The cyclical rhythms on the new album are primal, urgent and meditative. There is an unrelentin­g cadence that keeps the listener engaged. Indeed, these rhythms derived from the brotherhoo­d of Wassoulou hunters known as Donsow. The rhythm is a baptismal bedrock that carries through all the music, manifestin­g itself most notably in what would become the kamele n’goni (young person’s harp), which is unique to the Wassoulou region since the ‘50s and has served to elevate the music of the region. These structures have been the framework for Sangare’s birdsong since 1989 when her first album came out.

Context isn’t everything in the world of music, but it can surely nourish our experience with the melody and lyricism. Sangaré embodies this notion. Sonically, her music is an incantatio­n.
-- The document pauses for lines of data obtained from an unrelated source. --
(* ===== verification/FileTable.v ===== *)
(** * FileTable: the reference counts of open files (file.c)

    The descriptors of all processes, and the pointers of operations under
    way, are the references to the entries of the file table.  The counts of
    the entries are the numbers of references, so an open file is closed
    exactly when its last descriptor goes. *)

From Stdlib Require Import ZArith Lia.
From stdpp Require Import base numbers strings gmap list relations.
From S2P Require Import Prelude File.
Open Scope Z_scope.

(** The number of references to [f]. *)
Definition refs (f : nat) (R : list nat) : Z := Z.of_nat (count_occ Nat.eq_dec R f).

Record ft_ok (t : ftable) (R : list nat) : Prop := {
  fo_lock : ft_lock t = false;
  fo_ref f x : ft_file t !! f = Some x → f_ref x = refs f R;
  fo_dom f : f ∈ R → (f < length (ft_file t))%nat;
}.

(** One step of the kernel on the table: opening, sharing, filling in and
    closing files, by the holder of a reference. *)
Inductive fstep : ftable * list nat → ftable * list nat → Prop :=
| step_alloc t R f t' : filealloc t = Ret (Some f) t' → fstep (t, R) (t', f :: R)
| step_full t R t' : filealloc t = Ret None t' → fstep (t, R) (t', R)
| step_dup t R f t' : f ∈ R → filedup f t = Ret f t' → fstep (t, R) (t', f :: R)
| step_fill t R f g t' : f ∈ R → (∀ x, f_ref (g x) = f_ref x) → updfile f g t = Ret tt t' → fstep (t, R) (t', R)
| step_close t R R' f o t' : R ≡ₚ f :: R' → fileclose_ref f t = Ret o t' → fstep (t, R) (t', R').

Lemma refs_cons f g R : refs f (g :: R) = refs f R + (if decide (f = g) then 1 else 0).
Proof.
  unfold refs. cbn. destruct (Nat.eq_dec g f) as [->|]; [rewrite decide_True by done|rewrite decide_False by done]; lia.
Qed.
Lemma refs_perm f R R' : R ≡ₚ R' → refs f R = refs f R'.
Proof. intros HR. unfold refs. f_equal. by apply Permutation_count_occ. Qed.
Lemma refs_elem f R : f ∈ R ↔ 0 < refs f R.
Proof. unfold refs. rewrite list_elem_of_In, (count_occ_In Nat.eq_dec). lia. Qed.

Lemma free_file_spec i l :
  match free_file i l with
  | Some f => ∃ j x, f = (i + j)%nat ∧ l !! j = Some x ∧ f_ref x = 0
  | None => Forall (λ x, f_ref x ≠ 0) l
  end.
Proof.
  revert i. induction l as [|x l IH]; intros i; cbn; [done|]. destruct (Z.eqb_spec (f_ref x) 0).
  { exists 0%nat, x. split_and!; [lia|done|done]. }
  specialize (IH (S i)). destruct (free_file (S i) l); [|by constructor].
  destruct IH as (j & y & -> & Hj & ?). exists (S j), y. split_and!; [lia|done|done].
Qed.

(** The table after a change of entry [f]. *)
Definition fput (f : nat) (x : file) (t : ftable) : ftable := FTable false (<[f:=x]> (ft_file t)).

Lemma ft_lookup t R f : ft_ok t R → f ∈ R → ∃ x, ft_file t !! f = Some x ∧ f_ref x = refs f R ∧ 1 ≤ refs f R.
Proof.
  intros Ht Hf. destruct (lookup_lt_is_Some_2 _ _ (fo_dom _ _ Ht f Hf)) as [x Hx]. exists x.
  apply refs_elem in Hf. split_and!; [done|by apply (fo_ref _ _ Ht)|lia].
Qed.

(** Changing the count of [f] with its references. *)
Lemma fput_ok t R R' f x y :
  ft_ok t R → ft_file t !! f = Some x → f_ref y = refs f R' → (∀ g, g ≠ f → refs g R' = refs g R) →
  ft_ok (fput f y t) R'.
Proof.
  intros Ht Hx Hy Hg. split; [done| |].
  - intros g z. cbn. intros [(<- & -> & _)|[? Hz]]%list_lookup_insert_cases; [done|]. rewrite Hg by done. by apply (fo_ref _ _ Ht).
  - intros g Hr. cbn. rewrite length_insert. destruct (decide (g = f)) as [->|]; [by eapply lookup_lt_Some|].
    apply (fo_dom _ _ Ht). apply refs_elem. rewrite <- Hg by done. by apply refs_elem.
Qed.

Lemma filealloc_run t R :
  ft_ok t R →
  match free_file 0 (ft_file t) with
  | Some f => ∃ x, ft_file t !! f = Some x ∧ refs f R = 0 ∧ filealloc t = Ret (Some f) (fput f (set_f_ref 1 x) t)
  | None => filealloc t = Ret None t ∧ ∀ f, (f < length (ft_file t))%nat → f ∈ R
  end.
Proof.
  intros Ht. pose proof (free_file_spec 0 (ft_file t)) as Hf. unfold filealloc, acquire, release, gets, updfile, modify, mbind, K_bind. cbn.
  rewrite (fo_lock _ _ Ht). cbn. destruct (free_file 0 (ft_file t)) as [f|]; cbn.
  - destruct Hf as (j & x & Ej & Hx & H0). cbn in Ej. subst f. exists x. split; [done|]. rewrite <- (fo_ref _ _ Ht _ _ Hx). split; [done|].
    by rewrite (list_alter_Some _ _ _ _ Hx).
  - split; [pose proof (fo_lock _ _ Ht); destruct t; cbn in *; by subst|]. intros f Hlt. destruct (lookup_lt_is_Some_2 _ _ Hlt) as [x Hx].
    apply refs_elem. pose proof (fo_ref _ _ Ht _ _ Hx). rewrite Forall_forall in Hf.
    pose proof (Hf x ltac:(by eapply list_elem_of_lookup_2)). unfold refs in *. lia.
Qed.

Lemma filedup_held t R f x : ft_ok t R → f ∈ R → ft_file t !! f = Some x →
  filedup f t = Ret f (fput f (set_f_ref (f_ref x + 1) x) t).
Proof.
  intros Ht Hf Hx. destruct (ft_lookup _ _ _ Ht Hf) as (x' & Hx' & Hr & H1). simplify_eq.
  unfold filedup, acquire, release, getfile, gets, updfile, modify, mbind, K_bind. cbn. rewrite (fo_lock _ _ Ht). cbn. rewrite Hx. cbn.
  destruct (Z.ltb_spec (f_ref x) 1); [lia|]. cbn. by rewrite (list_alter_Some _ _ _ _ Hx).
Qed.

Lemma fileclose_run t R f x : ft_ok t R → f ∈ R → ft_file t !! f = Some x →
  fileclose_ref f t =
    if decide (refs f R = 1) then Ret (Some (set_f_ref 0 x)) (fput f (set_f_type FD_NONE (set_f_ref 0 x)) t)
    else Ret None (fput f (set_f_ref (f_ref x - 1) x) t).
Proof.
  intros Ht Hf Hx. destruct (ft_lookup _ _ _ Ht Hf) as (x' & Hx' & Hr & H1). simplify_eq.
  unfold fileclose_ref, acquire, release, getfile, gets, updfile, modify, mbind, K_bind. cbn. rewrite (fo_lock _ _ Ht). cbn. rewrite Hx. cbn.
  destruct (Z.ltb_spec (f_ref x) 1); [lia|]. cbn. rewrite (list_alter_Some _ _ _ _ Hx), (insert_lookup _ _ _ _ Hx). cbn.
  destruct (Z.ltb_spec 0 (f_ref x - 1)); case_decide; try lia; cbn; [done|].
  rewrite (list_alter_Some _ _ _ _ (insert_lookup _ _ _ _ Hx)), list_insert_insert_eq. cbn.
  replace (f_ref x - 1) with 0 by lia. done.
Qed.

Lemma fstep_ok s s' : fstep s s' → ft_ok s.1 s.2 → ft_ok s'.1 s'.2.
Proof.
  intros H Ht. destruct H as [t R f t' Ha|t R t' Ha|t R f t' Hf Hd|t R f g t' Hf Hg Hu|t R R' f o t' HR Hc]; cbn in *.
  - pose proof (filealloc_run t R Ht) as Hr. destruct (free_file 0 (ft_file t)) as [f'|]; [|by destruct Hr as [E _]; rewrite E in Ha].
    destruct Hr as (x & Hx & H0 & E). rewrite E in Ha. injection Ha as -> <-.
    eapply fput_ok; [done|done| |].
    + rewrite refs_cons, decide_True by done. cbn. lia.
    + intros g Hg. rewrite refs_cons, decide_False by done. lia.
  - pose proof (filealloc_run t R Ht) as Hr. destruct (free_file 0 (ft_file t)) as [f'|].
    + destruct Hr as (x & _ & _ & E). by rewrite E in Ha.
    + destruct Hr as [E _]. rewrite E in Ha. by injection Ha as <-.
  - destruct (ft_lookup _ _ _ Ht Hf) as (x & Hx & Hr & _). rewrite (filedup_held t R f x Ht Hf Hx) in Hd. injection Hd as <-.
    eapply fput_ok; [done|done| |].
    + rewrite refs_cons, decide_True by done. cbn. lia.
    + intros g Hg. rewrite refs_cons, decide_False by done. lia.
  - destruct (ft_lookup _ _ _ Ht Hf) as (x & Hx & Hr & _). unfold updfile, modify in Hu. injection Hu as <-.
    assert (E : set_ft_file (alter g f (ft_file t)) t = fput f (g x) t).
    { unfold set_ft_file, fput. by rewrite (fo_lock _ _ Ht), (list_alter_Some _ _ _ _ Hx). }
    rewrite E. eapply fput_ok; [done|done| |done]. by rewrite Hg.
  - assert (Hf : f ∈ R) by (rewrite HR; left). destruct (ft_lookup _ _ _ Ht Hf) as (x & Hx & Hr & _).
    rewrite (fileclose_run t R f x Ht Hf Hx) in Hc. pose proof (λ g, refs_perm g _ _ HR) as Hp.
    assert (Hother : ∀ g, g ≠ f → refs g R' = refs g R).
    { intros g Hg. rewrite Hp, refs_cons, decide_False by done. lia. }
    pose proof (Hp f) as Hpf. rewrite refs_cons, decide_True in Hpf by done.
    case_decide; injection Hc as <- <-; (eapply fput_ok; [done|done| |done]); cbn; lia.
Qed.

(** The table at boot. *)
Definition ft0 : ftable := FTable false (replicate NFILE (File FD_NONE 0 false false 0 None 0)).

Lemma ft0_ok : ft_ok ft0 [].
Proof.
  split; [done| |by intros f ?%elem_of_nil]. intros f x Hx. unfold ft0 in Hx. cbn [ft_file] in Hx.
  by apply lookup_replicate in Hx as [-> _].
Qed.

Lemma fstep_reachable t R : rtc fstep (ft0, []) (t, R) → ft_ok t R.
Proof.
  intros H. assert (Hind : ∀ s s', rtc fstep s s' → ft_ok s.1 s.2 → ft_ok s'.1 s'.2).
  { induction 1; [done|]. eauto using fstep_ok. }
  exact (Hind _ _ H ft0_ok).
Qed.

(** C27: in every state the kernel reaches, the count of an open file is the
    number of references to it.  So [filealloc] never hands out a file that is
    in use, and fails only when all entries are; the holder of a reference can
    share and close it without a panic; and the file itself is closed, and its
    entry free again, exactly when the last reference goes. *)
Theorem file_references t R :
  rtc fstep (ft0, []) (t, R) →
  (∀ f x, ft_file t !! f = Some x → f_ref x = refs f R) ∧
  (∃ r t', filealloc t = Ret r t' ∧ match r with
     | Some f => f ∉ R
     | None => ∀ f, (f < length (ft_file t))%nat → f ∈ R
     end) ∧
  (∀ f, f ∈ R → (∃ t', filedup f t = Ret f t') ∧
     ∃ o t' x, fileclose_ref f t = Ret o t' ∧ ft_file t !! f = Some x ∧
       (is_Some o ↔ refs f R = 1) ∧ (∀ y, o = Some y → y = set_f_ref 0 x ∧ free_file 0 (ft_file t') ≠ None)).
Proof.
  intros Ht%fstep_reachable. split; [apply Ht|]. split.
  - pose proof (filealloc_run t R Ht) as Hr. destruct (free_file 0 (ft_file t)) as [f|].
    + destruct Hr as (x & _ & H0 & ->). eexists _, _. split; [done|]. intros Hin. apply refs_elem in Hin. lia.
    + destruct Hr as [-> ?]. by eexists _, _.
  - intros f Hf. destruct (ft_lookup _ _ _ Ht Hf) as (x & Hx & Hr & H1). split; [eexists; by eapply filedup_held|].
    rewrite (fileclose_run t R f x Ht Hf Hx). case_decide as Hd; eexists _, _, x; (split; [done|]); (split; [done|]).
    + split; [split; [done|by eexists]|]. intros y [= <-]. split; [done|]. intros Hn.
      pose proof (free_file_spec 0 (ft_file (fput f (set_f_type FD_NONE (set_f_ref 0 x)) t))) as Hs. rewrite Hn in Hs.
      rewrite Forall_lookup in Hs. apply (Hs f (set_f_type FD_NONE (set_f_ref 0 x))); [|done]. cbn. by apply (insert_lookup _ _ _ _ Hx).
    + split; [split; [by intros []|done]|]. done.
Qed.

Lemma file_references_witness :
  ∃ t, rtc fstep (ft0, []) (t, [0%nat]) ∧ ∃ t', filedup 0 t = Ret 0%nat t'.
Proof.
  eexists. assert (H : rtc fstep (ft0, []) (fput 0 (File FD_NONE 1 false false 0 None 0) ft0, [0%nat])).
  { apply rtc_once, step_alloc. vm_compute. reflexivity. }
  split; [exact H|]. apply (file_references _ _ H). left.
Defined.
Something is being conjured and we are part of the ceremony.

While the genre’s name unfairly dilutes the cultural value of each region represente­d, World Music musicians have no choice but to be ambassador­s of their history and culture. Sangaré embraces this. To say she is a Black feminist icon is understate­ment. Her biography is readily available in several places, and it is absolutely astounding and highly recommende­d to read ahead of her performanc­e in Savannah as part of the 35th year of the Savannah Music Festival. She has been an advocate for women since before she could sing and has since promoted peace, justice, entreprene­urship, and cultural integrity for women around the world. But again, after feeling the music, I don’t think much of it will come as a surprise, rather it will just validate the power of her musical conjuring.